Micro Connect International Finance Company Limited 滴灌通國際投資有限公司
- Industry: Financial services
- Founded: 2021
- Founder: Charles Li
- Headquarters: Central, Hong Kong
- Area served: Hong Kong SAR Macau SAR Mainland China
- Key people: Charles Li (Chairman)
- Website: www.microconnect.com

= Micro Connect =

Hong Kong financial technology startup

Micro Connect is a financial technology startup founded in Hong Kong by Charles Li in 2021, with the backing of Li Ka-shing and Adrian Cheng. The company aims to provide financing for micro and small businesses across mainland China and operates a platform for trading revenue obligations.

== Services ==
MicroConnect provides data-driven micro-financing to small businesses, with a particular focus on China.

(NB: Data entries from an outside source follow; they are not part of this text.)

Definition info_if_expiring_within (der : bytes) (deadline : Z) : R Empty_set (option TrustAnchorInfo) :=
  match xp_from_der der with
  | inl _ => Ok None
  | inr cert =>
      let not_after := xp_not_after cert in
      if (not_after <=? deadline)%Z then
        info ← info_from_cert_der der;
        Ok (option_map (fun i => with_not_after i not_after) info)
      else Ok None
  end.

Fixpoint expiring_loop (ders : list bytes) (deadline : Z) (result : list TrustAnchorInfo)
  : R Empty_set (list TrustAnchorInfo) :=
  match ders with
  | [] => Ok result
  | der :: ders =>
      info ← info_if_expiring_within der deadline;
      expiring_loop ders deadline (match info with Some i => result ++ [i] | None => result end)
  end.

Definition expiring_roots_from_ders (now : Z) (ders : list bytes) (within_days : Z)
  : R Empty_set (list TrustAnchorInfo) :=
  let deadline := Z.min TIME_MAX (now + within_days * 86400 * 1000000000) in
  expiring_loop ders deadline [].

(** The bundle has no expiry dates: always empty. *)
Definition expiring_roots (_within_days : Z) : list TrustAnchorInfo := [].

Definition parse_not_after (der : bytes) : option Z :=
  match xp_from_der der with inr cert => Some (xp_not_after cert) | inl _ => None end.
End Roots.

(** ** intermediate_cache.rs *)

(** [lru::LruCache<[u8; 32], CertificateDer>]. *)
Class Lru := {
  lru : Type;
  lru_new : nat -> lru;
  lru_put : lru -> bytes -> bytes -> lru;
  lru_peek : lru -> bytes -> option bytes;
  lru_get : lru -> bytes -> lru * option bytes;
  lru_len : lru -> nat;
  lru_cap : lru -> nat;
  lru_clear : lru -> lru;
}.

(** Entries in order of use, most recent first. *)
Abbreviation Recency := (list (bytes * bytes)).

Definition recency_lookup (l : Recency) (k : bytes) : option bytes :=
  snd <$> List.find (fun e => bool_decide (e.1 = k)) l.

Definition recency_remove (l : Recency) (k : bytes) : Recency := filter (fun e => e.1 <> k) l.

(** The documented behaviour: [put] and [get] make the entry the most recent, a
    [put] into a full cache drops the least recent entry, [peek] changes nothing. *)
Class LruLaws `{Lru} := {
  lru_view : lru -> Recency;
  lru_view_new : forall n, lru_view (lru_new n) = [];
  lru_cap_new : forall n, lru_cap (lru_new n) = n;
  lru_view_put : forall c k v,
    lru_view (lru_put c k v) = take (lru_cap c) ((k, v) :: recency_remove (lru_view c) k);
  lru_cap_put : forall c k v, lru_cap (lru_put c k v) = lru_cap c;
  lru_peek_view : forall c k, lru_peek c k = recency_lookup (lru_view c) k;
  lru_get_view : forall c k,
    (lru_get c k).2 = recency_lookup (lru_view c) k /\ lru_cap (lru_get c k).1 = lru_cap c /\
    lru_view (lru_get c k).1 =
      match recency_lookup (lru_view c) k with
      | Some v => (k, v) :: recency_remove (lru_view c) k
      | None => lru_view c
      end;
  lru_len_view : forall c, lru_len c = length (lru_view c);
  lru_view_clear : forall c, lru_view (lru_clear c) = [] /\ lru_cap (lru_clear c) = lru_cap c;
}.

Section IntermediateCache.
Context `{Sha256} `{Lru}.

(** The [RwLock], with its poison flag, around the cache. *)
Record IntermediateCertCache := { cache_inner : lru; cache_poisoned : bool }.

(** [format!("intermediate cache lock poisoned: {e}")] with the text of [e]. *)
Definition POISONED : TlsError :=
  Other "intermediate cache lock poisoned: poisoned lock: another task failed inside".

Definition fingerprint_sha256 (der : bytes) : R TlsError bytes :=
  copy_from_slice (replicate 32 Byte.x00) (sha256 der).

Definition cache_new (capacity : nat) : IntermediateCertCache :=
  {| cache_inner := lru_new capacity; cache_poisoned := false |}.

Definition with_inner (c : IntermediateCertCache) (l : lru) : IntermediateCertCache :=
  {| cache_inner := l; cache_poisoned := cache_poisoned c |}.

(** [self.inner.read()] and [self.inner.write()] with the error mapped. *)
Definition lock (c : IntermediateCertCache) : R TlsError lru :=
  if cache_poisoned c then Err POISONED else Ok (cache_inner c).

Definition cache_insert (self : IntermediateCertCache) (cert : bytes)
  : IntermediateCertCache * R TlsError bytes :=
  match (fingerprint ← fingerprint_sha256 cert; guard ← lock self; Ok (fingerprint, guard)) with
  | Ok (fingerprint, guard) => (with_inner self (lru_put guard fingerprint cert), Ok fingerprint)
  | Err e => (self, Err e)
  | Panic => (self, Panic)
  end.

Definition cache_get (self : IntermediateCertCache) (fingerprint : bytes) : R TlsError (option bytes) :=
  guard ← lock self; Ok (lru_peek guard fingerprint).

Definition cache_touch (self : IntermediateCertCache) (fingerprint : bytes)
  : IntermediateCertCache * R TlsError (option bytes) :=
  match lock self with
  | Ok guard => let '(guard, r) := lru_get guard fingerprint in (with_inner self guard, Ok r)
  | Err e => (self, Err e)
  | Panic => (self, Panic)
  end.

Definition cache_len (self : IntermediateCertCache) : R TlsError nat :=
  guard ← lock self; Ok (lru_len guard).

Definition cache_is_empty (self : IntermediateCertCache) : R TlsError bool :=
  n ← cache_len self; Ok (n =? 0).

Definition cache_capacity (self : IntermediateCertCache) : R TlsError nat :=
  guard ← lock self; Ok (lru_cap guard).

Definition cache_contains (self : IntermediateCertCache) (fingerprint : bytes) : R TlsError bool :=
  guard ← lock self; Ok (bool_decide (is_Some (lru_peek guard fingerprint))).

Definition cache_clear (self : IntermediateCertCache) : IntermediateCertCache * R TlsError unit :=
  match lock self with
  | Ok guard => (with_inner self (lru_clear guard), Ok tt)
  | Err e => (self, Err e)
  | Panic => (self, Panic)
  end.

(** One call of a thread; the lock makes calls atomic. *)
Inductive cache_step : IntermediateCertCache -> IntermediateCertCache -> Prop :=
  | step_insert c cert : cache_step c (cache_insert c cert).1
  | step_touch c fp : cache_step c (cache_touch c fp).1
  | step_clear c : cache_step c (cache_clear c).1.
End IntermediateCache.

(** ** Properties of the builder *)

Section RootProperties.
Context `{Sha256Laws} `{X509} `{RootSources}.

Definition anchors_of (ders : list bytes) : list TrustAnchor :=
  omap (fun d => match anchor_of_cert d with inr ta => Some ta | inl _ => None end) ders.

Definition pem_ders (pem : bytes) : list bytes :=
  match pem_certs pem with inr certs => certs | inl _ => [] end.

Lemma foldl_store_add store ders : foldl store_add store ders = store ++ anchors_of ders.
Proof.
  revert store. induction ders as [|d ders IH]; intros store; cbn [foldl]; [by rewrite app_nil_r|].
  rewrite IH. unfold anchors_of, store_add. cbn. destruct (anchor_of_cert d); cbn; [done|].
  by rewrite <- app_assoc.
Qed.

Lemma build_eq b :
  build b =
  (if include_webpki b
   then filter (fun ta => sha256 (ta_spki ta) ∉ excluded_spki_sha256 b) TLS_SERVER_ROOTS else [])
  ++ anchors_of (additional_der b ++ concat (pem_ders <$> additional_pem b)).
Proof.
  unfold build. rewrite foldl_store_add. set (bundle := if include_webpki b then _ else _).
  assert (forall s pems, foldl (fun store pem_data =>
    match pem_certs pem_data with inr certs => foldl store_add store certs | inl _ => store end) s pems
    = s ++ anchors_of (concat (pem_ders <$> pems))) as Hp.
  { intros s pems. revert s. induction pems as [|p pems IH]; intros s; cbn [foldl]; [by rewrite app_nil_r|].
    rewrite IH. unfold pem_ders at 2. cbn [fmap list_fmap concat].
    destruct (pem_certs p); [done|]. rewrite foldl_store_add. unfold anchors_of.
    by rewrite omap_app, app_assoc. }
  rewrite Hp. unfold anchors_of. rewrite omap_app, app_assoc. subst bundle. by destruct (include_webpki b).
Qed.
Lemma custom_decides v P f :
  (forall s, (f s ee ints).2 = Ok tt) -> decides_here v P st ->
  decides_here (custom_as_verifier {| custom_inner := v; predicate := f |}) P (f st ee ints).1.
Proof.
  intros Hf Hd. unfold decides. cbn. unfold custom_verify_server_cert. cbn.
  destruct Hd as [[HP ->]|(HP & r & Hr & ->)]; [left|right]; (split; [done|]).
  - rewrite <- (Hf st). by destruct (f st ee ints).
  - exists r. by destruct r as [[]| |].
Qed.

Lemma ocsp_decides policy v P st' :
  decides_here v P st' ->
  decides_here (ocsp_as_verifier (ocsp_verifier_new v policy)) (ocsp_passes policy ocsp ee ints now /\ P) st'.
Proof. apply layer_decides. apply (ocsp_layer (ocsp_verifier_new v policy) st ee ints name ocsp now). Qed.

Lemma sct_decides policy logs v P st' :
  decides_here v P st' ->
  decides_here (sct_as_verifier (sct_verifier_new v policy logs)) (sct_passes policy logs ee ints /\ P) st'.
Proof.
  apply layer_decides. destruct (sct_layer (sct_verifier_new v policy logs) st ee ints name ocsp now)
    as [?|[? [msg ?]]]; [by left|right; eauto].
Qed.

Lemma ocsp_option_decides policy v P st' :
  decides_here v P st' ->
  decides_here (match policy with
                | Some policy => if bool_decide (policy <> OcspDisabled)
                                 then ocsp_as_verifier (ocsp_verifier_new v policy) else v
                | None => v
                end)
    ((forall p, policy = Some p -> ocsp_passes p ocsp ee ints now) /\ P) st'.
Proof.
  intros Hd. destruct policy as [p|]; [case_bool_decide as Hp|].
  - eapply decides_iff; [|by apply ocsp_decides]. naive_solver.
  - eapply decides_iff; [|exact Hd]. subst p. split; [|tauto]. intros HP. split; [|done].
    intros p [= <-]. by left.
  - eapply decides_iff; [|exact Hd]. naive_solver.
Qed.

Lemma sct_option_decides policy v P st' :
  decides_here v P st' ->
  decides_here (match policy with
                | Some (Disabled, _) | None => v
                | Some (policy, logs) => sct_as_verifier (sct_verifier_new v policy logs)
                end)
    ((forall p logs, policy = Some (p, logs) -> sct_passes p logs ee ints) /\ P) st'.
Proof.
  intros Hd. destruct policy as [[[|m|m] logs]|].
  2, 3: eapply decides_iff; [|by apply sct_decides]; naive_solver.
  all: eapply decides_iff; [|exact Hd]; (split; [|tauto]); intros HP; (split; [|done]); by intros ?? [= <- <-].
Qed.

End StackProperties.

Section BuilderProperties.
Context `{Sha256Laws} `{Digests} `{X509} `{SigPrims} `{OcspDer} `{Lru} `{WebPki}.

(** Pinning takes precedence over the CRLs. *)
Definition effective_crls (b : RustcryptoClientConfigBuilder) : list bytes :=
  match cb_pinned_certs b with [] => cb_crls b | _ => [] end.

(** What a configured client requires of a server. *)
Definition client_requires (b : RustcryptoClientConfigBuilder) (w : WebPkiServerVerifier)
  (ee : bytes) (ints : list bytes) (name : string) (ocsp : bytes) (now : Z) : Prop :=
  (forall policy logs, cb_sct_policy b = Some (policy, logs) -> sct_passes policy logs ee ints) /\
  (forall policy, cb_ocsp_policy b = Some policy -> ocsp_passes policy ocsp ee ints now) /\
  (cb_pinned_certs b <> [] -> sha256 ee ∈ cb_pinned_certs b) /\
  wp_verify_server_cert w ee ints name ocsp now = Ok tt.

Lemma base_verifier_decides b v w cache ee ints name ocsp now :
  base_verifier b = Ok v -> webpki_build (cb_root_store b) (effective_crls b) = inr w ->
  decides v cache ee ints name ocsp now
    ((cb_pinned_certs b <> [] -> sha256 ee ∈ cb_pinned_certs b) /\
     wp_verify_server_cert w ee ints name ocsp now = Ok tt) cache.
Proof.
  unfold base_verifier, effective_crls, crl_verifier_new. intros Hb Hw.
  destruct (cb_pinned_certs b) as [|pin pins]; [destruct (cb_crls b)|]; inv_ok;
    match goal with Hx : webpki_build _ _ = inr ?x |- _ => rewrite Hw in Hx; injection Hx as <- end.
  1, 2: eapply decides_iff; [|apply webpki_decides]; split; [done|by intros [_ ?]].
  eapply decides_iff; [|eapply layer_decides; [apply pin_layer|apply webpki_decides]].
  split; intros [Hp Hwp]; split; auto.
Qed.

Lemma client_build_decides b cfg w cache ee ints name ocsp now :
  client_build b = Ok cfg -> webpki_build (cb_root_store b) (effective_crls b) = inr w ->
  decides (cfg_verifier cfg) cache ee ints name ocsp now (client_requires b w ee ints name ocsp now)
    (if cb_intermediate_cache b then foldl (fun c cert => (cache_insert c cert).1) cache ints else cache).
Proof.
  intros Hb Hw. unfold client_build in Hb. apply bind_Ok in Hb as (base & Hbase & Hb).
  cbv zeta in Hb. apply bind_Ok in Hb as ([] & _ & [= <-]). cbn [cfg_verifier].
  apply sct_option_decides, ocsp_option_decides.
  pose proof (base_verifier_decides b base w cache ee ints name ocsp now Hbase Hw) as Hd.
  destruct (cb_intermediate_cache b); [|done].
  by apply (custom_decides _ _ _ _ _ _ _ _ record_intermediates).
Qed.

It offers them customized financial products and services. The company utilises information technology to collect data from a network of small businesses in order to assess their financial health and growth potential.

Additionally, MicroConnect has developed a unique financial service in which they package the revenues of small businesses and sell them as financial instruments, known as "Daily Revenue Obligations (DROs)". This innovative approach involves securitising the revenue streams of small businesses, such as noodle shops and karaoke bars.

The packaged revenues are then sold to investors on the Micro Connect Macau Financial Assets Exchange (MCEX), the first licensed global exchange for this new asset class. The MCEX platform enables global investors to invest in China's micro and small businesses by purchasing financial instruments backed by daily revenues, indirectly providing capital to these businesses.